After looking at the extracts, your child/children could imagine what they would have written home on a postcard to you, or draw or paint a picture that represents evacuation.

Bombing

Activity 2

Discuss with your child/children what would happen today if all the trains stopped running, there was no electricity, shops were destroyed, factories could not produce goods.

Ask your child/children to think about why people might want to stop all these things working during wartime.

Read the following extracts about bombing during World War Two, available on the Story extracts page.

  • Collecting Shrapnel - and Bombs - in Wartime London
  • Plane Crash in an Essex Cornfield
  • A Night to Remember: The Coventry Blitz

You can either read these to your child/children or get them to read them in order to help with literacy skills. Remember to focus on understanding meaning rather than accuracy of reading. As you are reading, discuss what we can learn from the stories, how children who were growing up during World War Two felt about bombing, and why adults and children of the time may have had different views of it.

You could then reverse roles with your child/children. Get them to be the adult and imagine what they would say to you, the child, in order to explain why there is going to be bombing, what to do and how to cope with any subsequent devastation. The aim of this activity should be fun, do not correct the child/children as they speak - you are just trying to give them a sense of what it was like to live at a time of war.

Rationing

Activity 3

When you have a snack break with your child/children, take a Mars bar or similar chocolate bar, and cut it into very small slices 2cm (quarter of an inch) thick. Let the children eat one piece each and no more. Tell them it then has to last for another two weeks. Ask your children how they feel about this. Explain that sweets and all types of food were rationed in World War Two. Ask them to think about whether or not children in the 1940s would have felt the same as they do.

Now ask your group to read some of the following extracts about rationing in World War Two, available on the Story extracts page.

  • Emergency Cream and Soya Marzipan: Christmas Cakes in 1943
  • The Black Banana
  • A 3-Year-Old's Recollection
  • Strange Things on the Dinner Table
  • The Birthday Party
  • Caught: Memories of a Mars Bar
  • A Child's View of War: Disney Gas Masks and Saving Sugar

Focus on understanding meaning rather than accuracy of reading.

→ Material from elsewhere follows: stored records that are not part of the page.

#[global] Instance TaskStatus_eq_dec : EqDecision TaskStatus.
Proof. solve_decision. Defined.

Inductive TaskTransitionError :=
| TaskNotFound (id : string)
| DependenciesNotDone (id : string) (dependencies : list string)
| InvalidTransition (id : string) (from to : TaskStatus).

Definition debug_status (s : TaskStatus) : string :=
  match s with TPending => "Pending" | TRunning => "Running" | TDone => "Done" | TFailed => "Failed" end.

(** The [Display] of the error. *)
Definition error_to_string (e : TaskTransitionError) : string :=
  match e with
  | TaskNotFound id => "task '" +:+ id +:+ "' was not found"
  | DependenciesNotDone id deps =>
      "task '" +:+ id +:+ "' cannot run until dependencies are done: " +:+ String.concat ", " deps
  | InvalidTransition id from to =>
      "task '" +:+ id +:+ "' cannot transition from " +:+ debug_status from +:+ " to " +:+ debug_status to
  end.

Record TaskNode := {
  tn_id : string;
  tn_description : string;
  tn_status : TaskStatus;
  tn_deps : list string;
}.

Record TaskGraph := {
  tg_nodes : gmap string TaskNode;
  tg_cognitive : gmap string CognitiveTaskNode;
}.

Definition new : TaskGraph := {| tg_nodes := ∅; tg_cognitive := ∅ |}.

Definition with_nodes (f : gmap string TaskNode → gmap string TaskNode) (g : TaskGraph) : TaskGraph :=
  {| tg_nodes := f (tg_nodes g); tg_cognitive := tg_cognitive g |}.

Definition with_cognitive (f : gmap string CognitiveTaskNode → gmap string CognitiveTaskNode)
    (g : TaskGraph) : TaskGraph :=
  {| tg_nodes := tg_nodes g; tg_cognitive := f (tg_cognitive g) |}.

Definition add (id description : string) (deps : list string) : TaskGraph → TaskGraph :=
  with_nodes <[id := {| tn_id := id; tn_description := description; tn_status := TPending;
                        tn_deps := deps |}]>.

(** A dependency that is not there or not done. *)
Definition unmet (g : TaskGraph) (dependency : string) : Prop :=
  match tg_nodes g !! dependency with Some node => tn_status node ≠ TDone | None => True end.

#[global] Instance unmet_dec g d : Decision (unmet g d).
Proof. unfold unmet. destruct (tg_nodes g !! d); apply _. Defined.

Definition legal (current status : TaskStatus) : bool :=
  match current, status with
  | TPending, (TRunning | TDone | TFailed) => true
  | TRunning, (TDone | TFailed) => true
  | _, _ => false
  end.

Definition validate_transition (g : TaskGraph) (id : string) (status : TaskStatus)
    : Result TaskTransitionError unit :=
  node ← some_or (tg_nodes g !! id) (TaskNotFound id);
  let current := tn_status node in
  if decide (current = status) then Ok tt
  else
    need (legal current status) (InvalidTransition id current status) ;;
    if decide (status = TRunning) then
      let dependencies := dedup (sort_by String.le (filter (unmet g) (tn_deps node))) in
      need (bool_decide (dependencies = [])) (DependenciesNotDone id dependencies)
    else Ok tt.

Definition set_node_status (id : string) (status : TaskStatus) : TaskGraph → TaskGraph :=
  with_nodes (alter (λ node, {| tn_id := tn_id node; tn_description := tn_description node;
                                tn_status := status; tn_deps := tn_deps node |}) id).

Definition transition (g : TaskGraph) (id : string) (status : TaskStatus)
    : Result TaskTransitionError TaskGraph :=
  validate_transition g id status ;;
  _ ← must (tg_nodes g !! id);
  Ok (set_node_status id status g).

(** [set_status]: the graph it leaves and whether the transition was taken. *)
Definition set_status (g : TaskGraph) (id : string) (status : TaskStatus) : bool * TaskGraph :=
  match transition g id status with Ok g' => (true, g') | _ => (false, g) end.

Definition get (g : TaskGraph) (id : string) : option TaskNode := tg_nodes g !! id.

(** [.map(|dn| dn.status == Done).unwrap_or(false)] *)
Definition met (g : TaskGraph) (dependency : string) : Prop :=
  match tg_nodes g !! dependency with Some dn => tn_status dn = TDone | None => False end.

#[global] Instance met_dec g d : Decision (met g d).
Proof. unfold met. destruct (tg_nodes g !! d); apply _. Defined.

(** The order of the result is that of a hash map: one of them. *)
Definition ready (g : TaskGraph) : list TaskNode :=
  filter (λ n, tn_status n = TPending ∧ Forall (met g) (tn_deps n)) (map_to_list (tg_nodes g)).*2.

Definition len (g : TaskGraph) : N := N.of_nat (size (tg_nodes g)).

Definition is_empty (g : TaskGraph) : bool :=
  bool_decide (tg_nodes g = ∅) && bool_decide (tg_cognitive g = ∅).

Definition upsert_cognitive (task : CognitiveTaskNode) : TaskGraph → TaskGraph :=
  with_cognitive <[ct_id task := task]>.

Definition cognitive (g : TaskGraph) (id : string) : option CognitiveTaskNode := tg_cognitive g !! id.

(** A change through [cognitive_mut]; where there is no such task, the callers
    panic. *)
Definition cognitive_mut (g : TaskGraph) (id : string) (f : CognitiveTaskNode → CognitiveTaskNode)
    : Result string TaskGraph :=
  task ← must (cognitive g id);
  Ok (with_cognitive <[id := f task]> g).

As you are reading get the child/children to make a list, draw an image, or just try to remember what ingredients were not available during wartime. You could help them with this by stopping when an unavailable ingredient is mentioned. This helps with memory and listening skills.

Once you have read the extracts, discuss with your child/children what food they could get today that they could use to attempt to recreate a child's party tea as if they were living in the 1940s. You could make an eggless sponge cake, spam sandwiches (without butter), and perhaps use up the rest of the Mars bar and make a fizzy jelly.